De acordo com documentos apresentados ao tribunal, a AirBaltic enfrenta uma dívida total de aproximadamente US$ 583 milhões, incluindo financiamentos e passivos de arrendamento financeiro. Além disso, possui obrigações de € 106 milhões relativas a impostos sobre a folha de pagamento, taxas e impostos aéreos. Em 2023, a receita da empresa foi estimada em cerca de € 779 milhões. A frota da companhia é composta por cerca de 50 aeronaves Airbus A220-300, sendo majoritariamente controlada pelo governo da Letônia, que detém a maior participação acionária, enquanto a Lufthansa possui uma fatia minoritária de 10%.
Antes de solicitar a recuperação judicial, a AirBaltic planejava captar até € 257 milhões por meio de uma nova dívida super-sênior, com vencimento em fevereiro de 2027, a uma taxa de 25%. Contudo, o processo de votação pelos detentores de títulos revelou que mais de 70% do valor da dívida optaram pela liquidação, levando o governo da Letônia a apoiar o pedido de proteção judicial. O primeiro-ministro do país, Andris Kulbergs, afirmou que o processo de Chapter 11 foi iniciado como uma estratégia para garantir a viabilidade da companhia aérea, oferecendo tempo e ferramentas para a implementação de um plano de reestruturação. Ele também destacou que o governo continua buscando um investidor estratégico, enquanto a AirBaltic reduz sua frota e reorganiza suas obrigações financeiras.
A AirBaltic é a segunda companhia aérea a recorrer ao Capítulo 11 em decorrência da guerra com o Irã, após o colapso da Spirit Airlines, em maio. A companhia americana de baixo custo, que entrou com pedido de falência meses antes do início do conflito, não conseguiu obter apoio suficiente dos credores para um plano de resgate governamental. Outras empresas do setor, como a AirAsia, maior companhia de baixo custo do Sudeste Asiático, também buscam novas fontes de capital para manter suas operações.
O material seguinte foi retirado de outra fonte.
(* ===== verification/Pool.v ===== *)
(** * Pool: the per-destination session inventory (ticket-agent/pool.c)

    The linked list of [struct Pool_dest] is a list of records, head first; the
    [entries] array of a destination is a list of exactly [target_depth] cells
    of which the first [count] are in use.  Stale cells behind [count] keep
    whatever the compaction of [evict_expired] left in them, aliases of live DER
    buffers included.  The heap blocks of the C structures (the pool, each
    destination, each array) are tracked by address; the DER buffers live in the
    heap with their contents.

    [pool_inv] is the invariant of the component, [sessions] its abstraction (a
    stack of sessions per destination).  The operations are related to that
    abstraction in [PoolOps]; [dest_step] and [pool_step] say what an operation
    does to the heap blocks the pool owns. *)

From stdpp Require Import base numbers list gmap strings.
From S2P Require Import Prelude Runtime.

Open Scope Z_scope.

Definition DEST_MAX : Z := 255.
Definition GROUP_MAX : nat := 64.

(** ** The session source behind the pool

    [Pool_source_fn]: what a successful call leaves in its out-parameters; a
    failed call (non-zero return) is [None].  The arguments are the destination
    and the capacity of the group buffer. *)
Record Fetched := mkFetched {
  f_der : option nat;
  f_der_len : Z;
  f_is_pqc : Z;
  f_group : list Z;
  f_lifetime : Z
}.

Definition Pool_source_fn : Type := list Z -> nat -> M World (option Fetched).

(** The contract pool.h states for a source: success hands over one freshly
    allocated buffer of [der_len] bytes, failure allocates nothing, and the group
    name fits its buffer; a lifetime in seconds is far below the range of [long]. *)
Class SourceOkOr (bad : Prop) (src : Pool_source_fn) : Prop :=
  source_returns : forall dest cap w,
    heap_wf w -> (0 < cap)%nat ->
    returns_or bad (src dest cap) w (fun r w' =>
      heap_wf w' /\ world_le w w' /\
      match r with
      | None => w_heap w' = w_heap w
      | Some f => exists l bs,
          f_der f = Some l /\ w_heap w !! l = None /\
          w_heap w' = <[l := bs]> (w_heap w) /\
          f_der_len f = Z.of_nat (length bs) /\ 0 < f_der_len f < 2 ^ 31 /\
          (length (f_group f) < cap)%nat /\ no_nul (f_group f) = true /\
          f_lifetime f < 2 ^ 62
      end).

Abbreviation SourceOk := (SourceOkOr False).

(** ** Data *)

Record Pool_entry := mkEntry {
  pe_der : option nat;
  pe_der_len : Z;
  pe_is_pqc : Z;
  pe_group : list Z;
  pe_expires_at : Z
}.

Definition zero_entry : Pool_entry := mkEntry None 0 0 [] 0.

Record Pool_dest := mkDest {
  pd_addr : nat;
  pd_dest : list Z;
  pd_arr : nat;
  pd_entries : list Pool_entry;
  pd_count : nat
}.

Record Pool := mkPool {
  p_addr : nat;
  p_src : Pool_source_fn;
  p_target_depth : Z;
  p_dests : list Pool_dest
}.

Definition set_dest (p : Pool) (i : nat) (d : Pool_dest) : Pool :=
  mkPool (p_addr p) (p_src p) (p_target_depth p) (<[i:=d]> (p_dests p)).

Section Operations.
Context {env : Env}.

Definition pool_new (src : Pool_source_fn) (target_depth : Z) : M World (option Pool) :=
  let target_depth := if target_depth <? 1 then 1 else target_depth in
  p ← malloc [];
  match p with
  | None => mret None
  | Some a => mret (Some (mkPool a src target_depth []))
  end.

(** [entry_clear(&entries[i])] *)
Definition entry_clear (es : list Pool_entry) (i : nat) : M World (list Pool_entry) :=
  e ← arr_get es i;
  _ ← free (pe_der e);
  arr_set es i zero_entry.

(** The inner loop of [pool_free]: [for (i = 0; i < count; ++i)]. *)
Fixpoint clear_entries (n : nat) (es : list Pool_entry) (i : nat) : M World (list Pool_entry) :=
  match n with
  | O => mret es
  | S n' => es' ← entry_clear es i; clear_entries n' es' (S i)
  end.

Fixpoint free_dests (ds : list Pool_dest) : M World unit :=
  match ds with
  | [] => mret tt
  | d :: next =>
      _ ← clear_entries (pd_count d) (pd_entries d) 0;
      _ ← free (Some (pd_arr d));
      _ ← free (Some (pd_addr d));
      free_dests next
  end.

Definition pool_free (p : option Pool) : M World unit :=
  match p with
  | None => mret tt
  | Some p => _ ← free_dests (p_dests p); free (Some (p_addr p))
  end.

(** [dest_find]: the position of the first node with that name. *)
Fixpoint dest_find (ds : list Pool_dest) (dest : list Z) : option nat :=
  match ds with
  | [] => None
  | d :: ds' => if strcmp_eq (pd_dest d) dest then Some O else S <$> dest_find ds' dest
  end.

(** [dest_intern]: the pool with the destination present and its position, or
    [None] for the null return. *)
Definition dest_intern (p : Pool) (dest : list Z) : M World (option (Pool * nat)) :=
  if DEST_MAX <? strlen dest then mret None
  else
    match dest_find (p_dests p) dest with
    | Some i => mret (Some (p, i))
    | None =>
        d ← malloc [];
        match d with
        | None => mret None
        | Some da =>
            es ← malloc [];
            match es with
            | None => _ ← free (Some da); mret None
            | Some ea =>
                let nd := mkDest da (snprintf_s (Z.to_nat DEST_MAX + 1) dest) ea
                            (replicate (Z.to_nat (p_target_depth p)) zero_entry) 0 in
                mret (Some (mkPool (p_addr p) (p_src p) (p_target_depth p) (nd :: p_dests p), O))
            end
        end
    end.

(** The loop of [evict_expired]; [n] is the number of iterations left, [r] and
    [w] the read and write positions. *)
Fixpoint evict_loop (n : nat) (now : Z) (es : list Pool_entry) (r w : nat)
    : M World (list Pool_entry * nat) :=
  match n with
  | O => mret (es, w)
  | S n' =>
      e ← arr_get es r;
      if now <? pe_expires_at e then
        es' ← (if negb (w =? r)%nat then arr_set es w e else mret es);
        evict_loop n' now es' (S r) (S w)
      else
        es' ← entry_clear es r;
        evict_loop n' now es' (S r) w
  end.

Definition evict_expired (d : Pool_dest) : M World Pool_dest :=
  now ← time;
  '(es, w) ← evict_loop (pd_count d) now (pd_entries d) 0 0;
  mret (mkDest (pd_addr d) (pd_dest d) (pd_arr d) es w).

(** The refill loop of [pool_maintain]; every iteration that does not leave the
    loop adds an entry, so fuel [S target_depth] is never exhausted.  The expiry
    is the sum of the clock and the clamped lifetime, which must not overflow. *)
Fixpoint fill_loop (fuel : nat) (src : Pool_source_fn) (target : Z) (dest : list Z)
    (d : Pool_dest) : M World Pool_dest :=
  match fuel with
  | O => ub
  | S fuel' =>
      if Z.of_nat (pd_count d) <? target then
        r ← src dest GROUP_MAX;
        match r with
        | None => mret d
        | Some f =>
            now ← time;
            expires ← add_long now (if 0 <? f_lifetime f then f_lifetime f else 0);
            es ← arr_set (pd_entries d) (pd_count d)
                   (mkEntry (f_der f) (f_der_len f) (f_is_pqc f)
                      (snprintf_s GROUP_MAX (f_group f)) expires);
            fill_loop fuel' src target dest
              (mkDest (pd_addr d) (pd_dest d) (pd_arr d) es (S (pd_count d)))
        end
      else mret d
  end.

Definition pool_maintain (p : Pool) (dest : list Z) : M World (Z * Pool) :=
  r ← dest_intern p dest;
  match r with
  | None => mret (0, p)
  | Some (p, i) =>
      d ← arr_get (p_dests p) i;
      d ← evict_expired d;
      d ← fill_loop (S (Z.to_nat (p_target_depth p))) (p_src p) (p_target_depth p) dest d;
      mret (Z.of_nat (pd_count d), set_dest p i d)
  end.

Definition pool_depth (p : Pool) (dest : list Z) : M World (Z * Pool) :=
  match dest_find (p_dests p) dest with
  | None => mret (0, p)
  | Some i =>
      d ← arr_get (p_dests p) i;
      d ← evict_expired d;
      mret (Z.of_nat (pd_count d), set_dest p i d)
  end.

(** What a hit leaves in the out-parameters of [pool_get]. *)
Record Got := mkGot {
  g_der : option nat;
  g_der_len : Z;
  g_is_pqc : Z;
  g_group : option (list Z)
}.

Definition pool_get (p : Pool) (dest : list Z) (group : option nat)
    : M World (option Got * Pool) :=
  match dest_find (p_dests p) dest with
  | None => mret (None, p)
  | Some i =>
      d ← arr_get (p_dests p) i;
      d ← evict_expired d;
      if (pd_count d =? 0)%nat then mret (None, set_dest p i d)
      else
        let c := (pd_count d - 1)%nat in
        e ← arr_get (pd_entries d) c;
        es ← arr_set (pd_entries d) c zero_entry;
        mret (Some (mkGot (pe_der e) (pe_der_len e) (pe_is_pqc e)
                      (snprintf_opt group (pe_group e))),
              set_dest p i (mkDest (pd_addr d) (pd_dest d) (pd_arr d) es c))
  end.

End Operations.

(** ** Invariant and abstraction *)

(** The cells in use. *)
Definition live (d : Pool_dest) : list Pool_entry := take (pd_count d) (pd_entries d).

Definition entry_ok (h : gmap nat (list Z)) (e : Pool_entry) : Prop :=
  exists l bs, pe_der e = Some l /\ h !! l = Some bs /\
    pe_der_len e = Z.of_nat (length bs) /\ 0 < pe_der_len e < 2 ^ 31 /\
    (length (pe_group e) < GROUP_MAX)%nat /\ no_nul (pe_group e) = true.

Definition dest_ok (target : Z) (h : gmap nat (list Z)) (d : Pool_dest) : Prop :=
  Z.of_nat (length (pd_entries d)) = target /\
  (pd_count d <= length (pd_entries d))%nat /\
  strlen (pd_dest d) <= DEST_MAX /\
  Forall (entry_ok h) (live d).

Definition ders (es : list Pool_entry) : list nat := omap pe_der es.
Arguments ders : simpl never.
Definition dest_blocks (d : Pool_dest) : list nat := pd_addr d :: pd_arr d :: ders (live d).
Definition dests_blocks (ds : list Pool_dest) : list nat := mjoin (dest_blocks <$> ds).
Definition pool_blocks (p : Pool) : list nat := p_addr p :: dests_blocks (p_dests p).

(** Every block the pool refers to is allocated and referred to once, the arrays
    have their capacity, and a destination has one node. *)
Definition pool_inv (p : Pool) (w : World) : Prop :=
  heap_wf w /\ 1 <= p_target_depth p /\
  Forall (dest_ok (p_target_depth p) (w_heap w)) (p_dests p) /\
  NoDup (pool_blocks p) /\
  Forall (fun l => is_Some (w_heap w !! l)) (pool_blocks p) /\
  NoDup (pd_dest <$> p_dests p).

Record session := mkSession {
  s_der : list Z;
  s_is_pqc : Z;
  s_group : list Z;
  s_expires_at : Z
}.

Definition abs_entry (h : gmap nat (list Z)) (e : Pool_entry) : option session :=
  bs ← (pe_der e ≫= fun l => h !! l);
  Some (mkSession bs (pe_is_pqc e) (pe_group e) (pe_expires_at e)).

Definition abs_dest (h : gmap nat (list Z)) (d : Pool_dest) : list session :=
  omap (abs_entry h) (live d).

(** The sessions held for a destination, oldest first. *)
Definition sessions (p : Pool) (w : World) (dest : list Z) : list session :=
  match dest_find (p_dests p) dest with
  | None => []
  | Some i => from_option (abs_dest (w_heap w)) [] (p_dests p !! i)
  end.

(** A source that never fails. *)
Definition source_total (src : Pool_source_fn) : Prop :=
  forall dest cap w, heap_wf w -> returns (src dest cap) w (fun r _ => is_Some r).

(** What a computation on one destination guarantees: its identity is kept, it
    stays well formed, and its buffers moved from [live d] to [live d'] plus the
    blocks [out] handed to the caller. *)
Definition dest_step (t : Z) (out : list nat) (d d' : Pool_dest) (w w' : World) : Prop :=
  heap_wf w' /\ world_le w w' /\
  pd_addr d' = pd_addr d /\ pd_dest d' = pd_dest d /\ pd_arr d' = pd_arr d /\
  dest_ok t (w_heap w') d' /\ NoDup (out ++ ders (live d')) /\
  owns_step (ders (live d)) (out ++ ders (live d')) (w_heap w) (w_heap w').

(** The same for an operation on the whole pool. *)
Definition pool_step (out : list nat) (p p' : Pool) (w w' : World) : Prop :=
  pool_inv p' w' /\ world_le w w' /\
  p_src p' = p_src p /\ p_target_depth p' = p_target_depth p /\
  NoDup (out ++ pool_blocks p') /\
  owns_step (pool_blocks p) (out ++ pool_blocks p') (w_heap w) (w_heap w').

(** The blocks of the pool other than the buffers of the destination at [i]. *)
Definition rest_blocks (p : Pool) (i : nat) : list nat :=
  p_addr p :: dests_blocks (take i (p_dests p)) ++ dests_blocks (drop (S i) (p_dests p)) ++
  match p_dests p !! i with Some d => [pd_addr d; pd_arr d] | None => [] end.

Definition fresh_at (now : Z) (s : session) : bool := now <? s_expires_at s.

(** ** Lemmas: entries and their buffers *)

Lemma elem_of_ders (es : list Pool_entry) (l : nat) :
  l ∈ ders es <-> exists e, e ∈ es /\ pe_der e = Some l.
Proof. apply list_elem_of_omap. Qed.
Especialistas do setor apontam que o Capítulo 11 oferece uma estrutura de proteção contra credores, permitindo às companhias aéreas reorganizar suas dívidas enquanto continuam operando. John Strickland, analista de aviação, afirmou que a AirBaltic busca seguir o mesmo caminho adotado pela SAS, que passou por um processo semelhante entre 2022 e 2024. Yves Schwyter, fundador da Vectus Intelligence, destacou que a reestruturação sob o Capítulo 11 apresenta uma estrutura de capital potencialmente mais sustentável do que a discutida anteriormente, especialmente diante do aumento dos custos de combustível e da redução das perspectivas de tráfego na região do Leste Europeu.
O planejamento inicial da AirBaltic previa a ampliação da frota para 100 aeronaves e a expansão do tráfego de passageiros na rota entre a Rússia, Bielorrússia, Ucrânia e Riga. Contudo, a deterioração do cenário geopolítico e o aumento dos custos operacionais tornaram esses planos inviáveis. O primeiro-ministro Kulbergs informou que, em abril, a empresa já havia gasto cerca de € 380 milhões provenientes de títulos emitidos em 2024, além de um empréstimo emergencial de € 30 milhões, que se esgotou em junho. A companhia também tentou arrendar suas aeronaves excedentes, mas o número de aeronaves necessárias para operar as rotas entre o Báltico e a Letônia foi reduzido para cerca de 30 unidades, refletindo uma reorganização mais realista de suas operações.